### REQUIRED WORK
Using the data below, return the stretch from the line that contains "Forall (λ cmd, thread_id" through the line that contains "Proof. split; cbn;", both included, exactly as it stands and nothing beyond it.

-- Opening Marker --

(** Returns the exit flag, the command that was handled, if any, and the state. *)
Definition shadow_thread_handle_single_command `{Channel C} (p : shadow_thread_pool_t) (chan : C)
    (h : heap) (self : Z) : res (Z * option command * shadow_thread_pool_t * heap) :=
  '(o, p) ← shadow_thread_self p self;
  t ← get_thread o p;
  match t_queue t with
  | [] => Stop (Blocked "g_async_queue_pop")
  | cmd :: queue =>
      if is_thread_exit cmd then
        h ← command_channel_free_command chan h cmd;
        Ok (1, None, set_obj o (mk_thread (t_ava_id t) queue (t_thread t) (t_exiting t)
                                  (t_pushed t) (t_handled t)) p, h)
      else
        _ ← c_assert (thread_id (cmd_base cmd) =? t_ava_id t) "cmd->thread_id == t->ava_id";
        Ok (0, Some cmd, set_obj o (mk_thread (t_ava_id t) queue (t_thread t) (t_exiting t)
                                      (t_pushed t) (t_handled t ++ [cmd])) p, h)
  end.

(** One iteration of [shadow_thread_loop] on the pthread [self]; when the flag is set the thread
    function returns. *)
Definition shadow_thread_loop_step `{Channel C} (p : shadow_thread_pool_t) (chan : C) (h : heap)
    (self : Z) : res (shadow_thread_pool_t * heap) :=
  '(flag, _, p, h) ← shadow_thread_handle_single_command p chan h self;
  if flag =? 0 then Ok (p, h)
  else
    '(o, p) ← shadow_thread_self p self;
    t ← get_thread o p;
    Ok (set_obj o (mk_thread (t_ava_id t) (t_queue t) (t_thread t) true (t_pushed t)
                     (t_handled t)) p, h).

(** The destructor of the key, run when the pthread ends. *)
Definition shadow_thread_free_from_thread `{Channel C} (p : shadow_thread_pool_t) (chan : C)
    (h : heap) (o : Z) : res (shadow_thread_pool_t * C * heap) :=
  t ← get_thread o p;
  '(chan, h) ←
    (if t_ava_id t =? t_thread t then
       '(cmd, chan, h) ← command_channel_new_command chan h (Z.of_nat sizeof_command_base) 0;
       let cmd := upd_base (λ b, set_thread_id (t_ava_id t)
                     (set_command_id COMMAND_HANDLER_THREAD_EXIT
                        (set_api_id COMMAND_HANDLER_API b))) cmd in
       command_channel_send_command chan h cmd
     else Ok (chan, h));
  Ok (mk_tp (delete (t_ava_id t) (tp_threads p)) (delete (t_thread t) (tp_key p))
        (delete o (tp_objs p)) (tp_next p), chan, h).

(** The table is destroyed; the threads and their queues are not touched. *)
Definition shadow_thread_pool_free (p : shadow_thread_pool_t) : shadow_thread_pool_t :=
  mk_tp ∅ (tp_key p) (tp_objs p) (tp_next p).

(** The macro [shadow_thread_handle_command_until]: commands of this thread are handled until the
    predicate holds; [fuel] bounds the number of commands. *)
Fixpoint shadow_thread_handle_command_until `{Channel C} (fuel : nat)
    (pred : shadow_thread_pool_t → bool) (p : shadow_thread_pool_t) (chan : C) (h : heap)
    (self : Z) : res (shadow_thread_pool_t * heap) :=
  match fuel with
  | O => if pred p then Ok (p, h) else Stop (Blocked "shadow_thread_handle_command_until")
  | S fuel =>
      if pred p then Ok (p, h)
      else
        '(r, _, p, h) ← shadow_thread_handle_single_command p chan h self;
        _ ← c_assert (r =? 0) "Thread exit requested while waiting for predicate";
        shadow_thread_handle_command_until fuel pred p chan h self
  end.

(** ** Interleavings *)

Section steps.
  Context `{Channel C} (chan : C).

(** What can happen next: the dispatcher receives a command, a thread of the pool runs one iteration
    of its loop, or a thread that left its loop is destroyed.  A new pthread has an identifier no
    live pthread has. *)
Inductive pool_step : shadow_thread_pool_t * heap → shadow_thread_pool_t * heap → Prop :=
  | step_dispatch p h tid cmd p' :
      tp_key p !! tid = None →
      shadow_thread_pool_dispatch p (Some tid) cmd = Ok p' →
      pool_step (p, h) (p', h)
  | step_loop p h self o t p' h' :
      tp_key p !! self = Some o → tp_objs p !! o = Some t → t_exiting t = false →
      t_ava_id t ≠ t_thread t →
      shadow_thread_loop_step p chan h self = Ok (p', h') →
      pool_step (p, h) (p', h')
  | step_exit p h o t p' chan' h' :
      tp_objs p !! o = Some t → t_exiting t = true →
      shadow_thread_free_from_thread p chan h o = Ok (p', chan', h') →
      pool_step (p, h) (p', h').

End steps.

(** ** Invariant *)

(** Every object was pushed only commands for its identifier, and has handled, in order, all of
    them except those still in the queue and the exit command that ended it. *)
Definition thread_ok (t : shadow_thread_t) : Prop :=
  Forall (λ cmd, thread_id (cmd_base cmd) = t_ava_id t) (t_pushed t) ∧
  Forall (λ cmd, is_thread_exit cmd = false) (t_handled t) ∧
  ∃ exits, t_pushed t = t_handled t ++ exits ++ t_queue t ∧
    match exits with
    | [] => t_exiting t = false
    | [e] => t_exiting t = true ∧ is_thread_exit e = true
    | _ => False
    end.

Record pool_ok (p : shadow_thread_pool_t) : Prop := {
  po_next : 0 < tp_next p;
  po_objs : ∀ o t, tp_objs p !! o = Some t → thread_ok t ∧ 0 < o < tp_next p ∧
    tp_threads p !! t_ava_id t = Some o ∧ tp_key p !! t_thread t = Some o;
  po_threads : ∀ id o, tp_threads p !! id = Some o →
    ∃ t, tp_objs p !! o = Some t ∧ t_ava_id t = id;
  po_key : ∀ tid o, tp_key p !! tid = Some o → ∃ t, tp_objs p !! o = Some t ∧ t_thread t = tid
}.

(** ** Lemmas *)

Lemma pool_new_ok : pool_ok shadow_thread_pool_new.
Proof. split; cbn; [lia|..]; intros ? ?; by rewrite lookup_empty. Qed.

(** Replacing an object by one with the same identity. *)
Lemma set_obj_ok p o t t' :
  pool_ok p → tp_objs p !! o = Some t → thread_ok t' → t_ava_id t' = t_ava_id t →
  t_thread t' = t_thread t → pool_ok (set_obj o t' p).
Proof.
  intros [H1 H2 H3 H4] Ho Ht Hid Hth. split; cbn.
  - done.
  - intros o' u [[<- <-]|[Hne Hu]]%lookup_insert_Some; [|by apply H2].
    rewrite Hid, Hth. destruct (H2 _ _ Ho) as (_ & Hr). by split.
  - intros id o' Hl. destruct (H3 _ _ Hl) as (u & Hu & Hiu). destruct (decide (o = o')) as [<-|Hne].
    + exists t'. rewrite lookup_insert_eq. split; [done|]. congruence.
    + exists u. by rewrite lookup_insert_ne.
  - intros id o' Hl. destruct (H4 _ _ Hl) as (u & Hu & Hiu). destruct (decide (o = o')) as [<-|Hne].
    + exists t'. rewrite lookup_insert_eq. split; [done|]. congruence.
    + exists u. by rewrite lookup_insert_ne.
Qed.

Lemma push_ok cmd t :
  thread_ok t → thread_id (cmd_base cmd) = t_ava_id t → thread_ok (push cmd t).
Proof.
  intros (Hp & Hh & exits & Heq & He) Hid. split; [|split; [done|]]; cbn.
  - apply Forall_app. by repeat constructor.
  - exists exits. rewrite Heq, <- !app_assoc. by split.
Qed.

(** Adding a thread object. *)
Lemma add_thread_ok p ava tid :
  pool_ok p → tp_threads p !! ava = None → tp_key p !! tid = None →
  pool_ok (mk_tp (<[ava := tp_next p]> (tp_threads p)) (<[tid := tp_next p]> (tp_key p))
             (<[tp_next p := mk_thread ava [] tid false [] []]> (tp_objs p)) (tp_next p + 1)).
Proof.
  intros [H1 H2 H3 H4] Ha Hk. split; cbn.
  - lia.
  - intros o t [[<- <-]|[Hne Ht]]%lookup_insert_Some.
    + cbn. rewrite !lookup_insert_eq. split_and!; try done; [|lia..].
      split_and!; [done..|]. by exists [].
    + destruct (H2 _ _ Ht) as (Hok & Hr & Hta & Htk). split; [done|]. split; [lia|].
      rewrite !lookup_insert_ne by congruence. done.
  - intros id o [[<- <-]|[Hne Hl]]%lookup_insert_Some.
    + rewrite lookup_insert_eq. by eexists.
    + destruct (H3 _ _ Hl) as (t & Ht & Hid). exists t. destruct (H2 _ _ Ht) as (_ & Hr & _).
      by rewrite lookup_insert_ne by lia.
  - intros id o [[<- <-]|[Hne Hl]]%lookup_insert_Some.
    + rewrite lookup_insert_eq. by eexists.
    + destruct (H4 _ _ Hl) as (t & Ht & Hid). exists t. destruct (H2 _ _ Ht) as (_ & Hr & _).
      by rewrite lookup_insert_ne by lia.
Qed.

Lemma ght_lookup_NULL (m : gmap Z Z) k :
  (∀ v, m !! k = Some v → v ≠ NULL) → ght_lookup m k = NULL → m !! k = None.
Proof. unfold ght_lookup. destruct (m !! k) as [v|]; [|done]. cbn. intros H Hv. by destruct (H v). Qed.

Lemma threads_not_null p id o : pool_ok p → tp_threads p !! id = Some o → o ≠ NULL.
Proof.
  intros Hok Hl. destruct (po_threads _ Hok _ _ Hl) as (t & Ht & _).
  destruct (po_objs _ Hok _ _ Ht) as (_ & Hr & _). unfold NULL. lia.
Qed.

Lemma key_not_null p tid o : pool_ok p → tp_key p !! tid = Some o → o ≠ NULL.
Proof.
  intros Hok Hl. destruct (po_key _ Hok _ _ Hl) as (t & Ht & _).
  destruct (po_objs _ Hok _ _ Ht) as (_ & Hr & _). unfold NULL. lia.
Qed.

Lemma dispatch_ok p tid cmd p' :
  pool_ok p → tp_key p !! tid = None →
  shadow_thread_pool_dispatch p (Some tid) cmd = Ok p' → pool_ok p'.
Proof.
  intros Hok Hk Hrun. unfold shadow_thread_pool_dispatch in Hrun.
  set (id := thread_id (cmd_base cmd)) in *.
  destruct (Z.eqb_spec (ght_lookup (tp_threads p) id) NULL) as [Hn|Hn].
  - destruct (is_thread_exit cmd); [by injection Hrun as <-|].
    apply ght_lookup_NULL in Hn; [|intros v Hv; by eapply threads_not_null].
    unfold shadow_thread_new, ght_insert in Hrun. rewrite Hn in Hrun.
    destruct (ght_lookup (tp_threads p) id =? NULL); [|done]. cbn [c_assert mbind res_bind] in Hrun.
    destruct (tid =? id); [done|]. cbn [negb c_assert mbind res_bind] in Hrun.
    unfold get_thread in Hrun. cbn [tp_objs] in Hrun. rewrite lookup_insert_eq in Hrun.
    cbn [mbind res_bind] in Hrun. injection Hrun as <-.
    pose proof (add_thread_ok p id tid Hok Hn Hk) as Hadd.
    eapply set_obj_ok; [exact Hadd|cbn; by rewrite lookup_insert_eq| |done|done].
    apply push_ok; [|done]. split_and!; [done..|]. by exists [].
  - unfold ght_lookup in *. destruct (tp_threads p !! id) as [o|] eqn:Hl; [|done].
    cbn [from_option] in *. destruct (po_threads _ Hok _ _ Hl) as (t & Ht & Hid).
    unfold get_thread in Hrun. change (Datatypes.id o) with o in Hrun. rewrite Ht in Hrun.
    cbn [mbind res_bind] in Hrun. injection Hrun as <-.
    destruct (po_objs _ Hok _ _ Ht) as (Htok & _).
    eapply set_obj_ok; [done|exact Ht| |done|done]. by apply push_ok.
Qed.

Section step_lemmas.
  Context `{Channel C} (chan : C).

Lemma self_eq p self o :
  pool_ok p → tp_key p !! self = Some o → shadow_thread_self p self = Ok (o, p).
Proof.
  intros Hok Hk. unfold shadow_thread_self, ght_lookup. rewrite Hk.
  change (default NULL (Some o)) with o.
  by rewrite (proj2 (Z.eqb_neq _ _)) by by eapply key_not_null.
Qed.

(** One iteration of a thread that is not waiting. *)
Lemma loop_step_eq p h self o t cmd queue :
  pool_ok p → tp_key p !! self = Some o → tp_objs p !! o = Some t → t_exiting t = false →
  t_queue t = cmd :: queue →
  shadow_thread_loop_step p chan h self =
    if is_thread_exit cmd then
      h ← command_channel_free_command chan h cmd;
      Ok (set_obj o (mk_thread (t_ava_id t) queue (t_thread t) true (t_pushed t) (t_handled t)) p, h)
    else Ok (set_obj o (mk_thread (t_ava_id t) queue (t_thread t) false (t_pushed t)
                          (t_handled t ++ [cmd])) p, h).
Proof.
  intros Hok Hk Ho Hex Hq. destruct (po_objs _ Hok _ _ Ho) as ((Hp & Hh & exits & Heq & He) & _).
  unfold shadow_thread_loop_step, shadow_thread_handle_single_command.
  rewrite (self_eq p self o Hok Hk). cbn [mbind res_bind].
  assert (get_thread o p = Ok t) as -> by (unfold get_thread; by rewrite Ho).
  cbn [mbind res_bind]. rewrite Hq.
  destruct (is_thread_exit cmd).
  - destruct (command_channel_free_command chan h cmd) as [h'|]; cbn [mbind res_bind]; [|done].
    change (1 =? 0) with false. cbn iota.
    unfold shadow_thread_self, ght_lookup. cbn [tp_key set_obj]. rewrite Hk.
    change (default NULL (Some o)) with o.
    rewrite (proj2 (Z.eqb_neq _ _)) by by eapply key_not_null.
    cbn [mbind res_bind]. unfold get_thread. cbn [tp_objs set_obj]. rewrite lookup_insert_eq.
    cbn [mbind res_bind t_ava_id t_queue t_thread t_pushed t_handled].
    unfold set_obj. cbn. by rewrite insert_insert_eq.
  - assert (thread_id (cmd_base cmd) = t_ava_id t) as ->.
    { rewrite Forall_forall in Hp. apply Hp. rewrite Heq, Hq. set_solver. }
    rewrite Z.eqb_refl. cbn [c_assert mbind res_bind]. change (0 =? 0) with true.
    cbn iota. by rewrite Hex.
Qed.
Definition shm_waiting (c : command_channel_shm) (ms : list message) : Prop :=
  sock_poll c = PollIn ∧ sock_in c = mjoin (message_bytes <$> ms) ∧ Forall message_wf ms.

Definition shmw_receiver : @Receiver command_channel_shm shmw_channel.
Proof.
  refine (@Build_Receiver _ shmw_channel shm_waiting _).
  intros c h m ms (Hp & Hin & (Hm & Hms)%Forall_cons). destruct m as [b rest].
  unfold command_channel_receive_command, vtable, shmw_channel.
  cbn [vt_receive_command shmw_vtable]. unfold shmw_receive_command. rewrite Hp.
  destruct Hm as [Hwf Hsz]. exists (set_in (mjoin (message_bytes <$> ms)) c). split; [|done].
  by apply (recv_message_eq c h (next_addr h) (mk_cmd (next_addr h) b rest)).
Defined.

(** The socket channel; a message carries its data region. *)
Definition socket_message_wf (m : message) : Prop :=
  base_wf (fst m) ∧ command_size (fst m) + region_size (fst m) = Z.of_nat (length (message_bytes m)) ∧
  command_size (fst m) + region_size (fst m) < 2 ^ 64.

Definition socket_waiting `{SocketKernel} (c : command_channel_socket) (ms : list message) : Prop :=
  kernel_recvs ∧ cs_poll c = PollIn ∧ s_in (cs_sock c) = mjoin (message_bytes <$> ms) ∧
  Forall socket_message_wf ms.

Definition socket_receiver (K : SocketKernel) (U : Uninit) :
  @Receiver command_channel_socket socket_channel.
Proof.
  refine (@Build_Receiver _ socket_channel socket_waiting _).
  intros c h m ms (Hk & Hp & Hin & (Hm & Hms)%Forall_cons). destruct m as [b rest], Hm as (Hwf & Hsz & Hlt).
  destruct (socket_receive_eq c h b rest (mjoin (message_bytes <$> ms))) as (s' & Hr & Hi & _); try done.
  exists (set_sock s' c). split; [exact Hr|]. by split_and!.
Defined.
(* ===== verification/Handler.v ===== *)
(** * The command handler (common/cmd_handler.c)

    Registration and dispatch of API handlers, the internal API (shutdown, migration, explicit
    state), and the life cycle of the handler thread.  The handlers of an API are generated code:
    they are parameters, functions on the part of the state they can change ([env]), which see
    the content of a command.  The channel of a live migration (a TCP socket) is a parameter. *)

From S2P Require Import Prelude Murmur HandlePool Channel LogChannel Zcopy Endpoint Extraction.
Local Open Scope Z_scope.

(** ** State *)

(** Function pointers of a registered API; NULL when not given. *)
Record command_handler_t := mk_ch {
  ch_replay : Z;
  ch_handle : Z;
  ch_print : Z
}.

Definition no_handler : command_handler_t := mk_ch NULL NULL NULL.

(** What handlers can change: the handle pool and the log they are given, the identifier counter,
    the metadata, the flag that tells the guest library that a migration ended, the calls of
    [replace] functions, in order, and the state [L] of the libraries that generated handlers call. *)
Record env (L : Type) := mk_env {
  e_pool : nw_handle_pool;
  e_log : command_channel_log;
  e_counter : counter;
  e_md : gmap Z ava_metadata_base;
  e_end_flag : Z;
  e_replaced : list (Z * Z * list Z);
  e_lib : L
}.
Arguments mk_env {L}.
Arguments e_pool {L}.
Arguments e_log {L}.
Arguments e_counter {L}.
Arguments e_md {L}.
Arguments e_end_flag {L}.
Arguments e_replaced {L}.
Arguments e_lib {L}.

Definition set_e_pool {L} (p : nw_handle_pool) (e : env L) : env L :=
  mk_env p (e_log e) (e_counter e) (e_md e) (e_end_flag e) (e_replaced e) (e_lib e).
Definition set_e_log {L} (l : command_channel_log) (e : env L) : env L :=
  mk_env (e_pool e) l (e_counter e) (e_md e) (e_end_flag e) (e_replaced e) (e_lib e).
Definition set_e_counter {L} (g : counter) (e : env L) : env L :=
  mk_env (e_pool e) (e_log e) g (e_md e) (e_end_flag e) (e_replaced e) (e_lib e).
Definition set_end_flag {L} (v : Z) (e : env L) : env L :=
  mk_env (e_pool e) (e_log e) (e_counter e) (e_md e) v (e_replaced e) (e_lib e).
Definition add_replaced {L} (c : Z * Z * list Z) (e : env L) : env L :=
  mk_env (e_pool e) (e_log e) (e_counter e) (e_md e) (e_end_flag e) (e_replaced e ++ [c]) (e_lib e).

-- Closing Marker --

### TASK RESULT
  Forall (λ cmd, thread_id (cmd_base cmd) = t_ava_id t) (t_pushed t) ∧
  Forall (λ cmd, is_thread_exit cmd = false) (t_handled t) ∧
  ∃ exits, t_pushed t = t_handled t ++ exits ++ t_queue t ∧
    match exits with
    | [] => t_exiting t = false
    | [e] => t_exiting t = true ∧ is_thread_exit e = true
    | _ => False
    end.

Record pool_ok (p : shadow_thread_pool_t) : Prop := {
  po_next : 0 < tp_next p;
  po_objs : ∀ o t, tp_objs p !! o = Some t → thread_ok t ∧ 0 < o < tp_next p ∧
    tp_threads p !! t_ava_id t = Some o ∧ tp_key p !! t_thread t = Some o;
  po_threads : ∀ id o, tp_threads p !! id = Some o →
    ∃ t, tp_objs p !! o = Some t ∧ t_ava_id t = id;
  po_key : ∀ tid o, tp_key p !! tid = Some o → ∃ t, tp_objs p !! o = Some t ∧ t_thread t = tid
}.

(** ** Lemmas *)

Lemma pool_new_ok : pool_ok shadow_thread_pool_new.
Proof. split; cbn; [lia|..]; intros ? ?; by rewrite lookup_empty. Qed.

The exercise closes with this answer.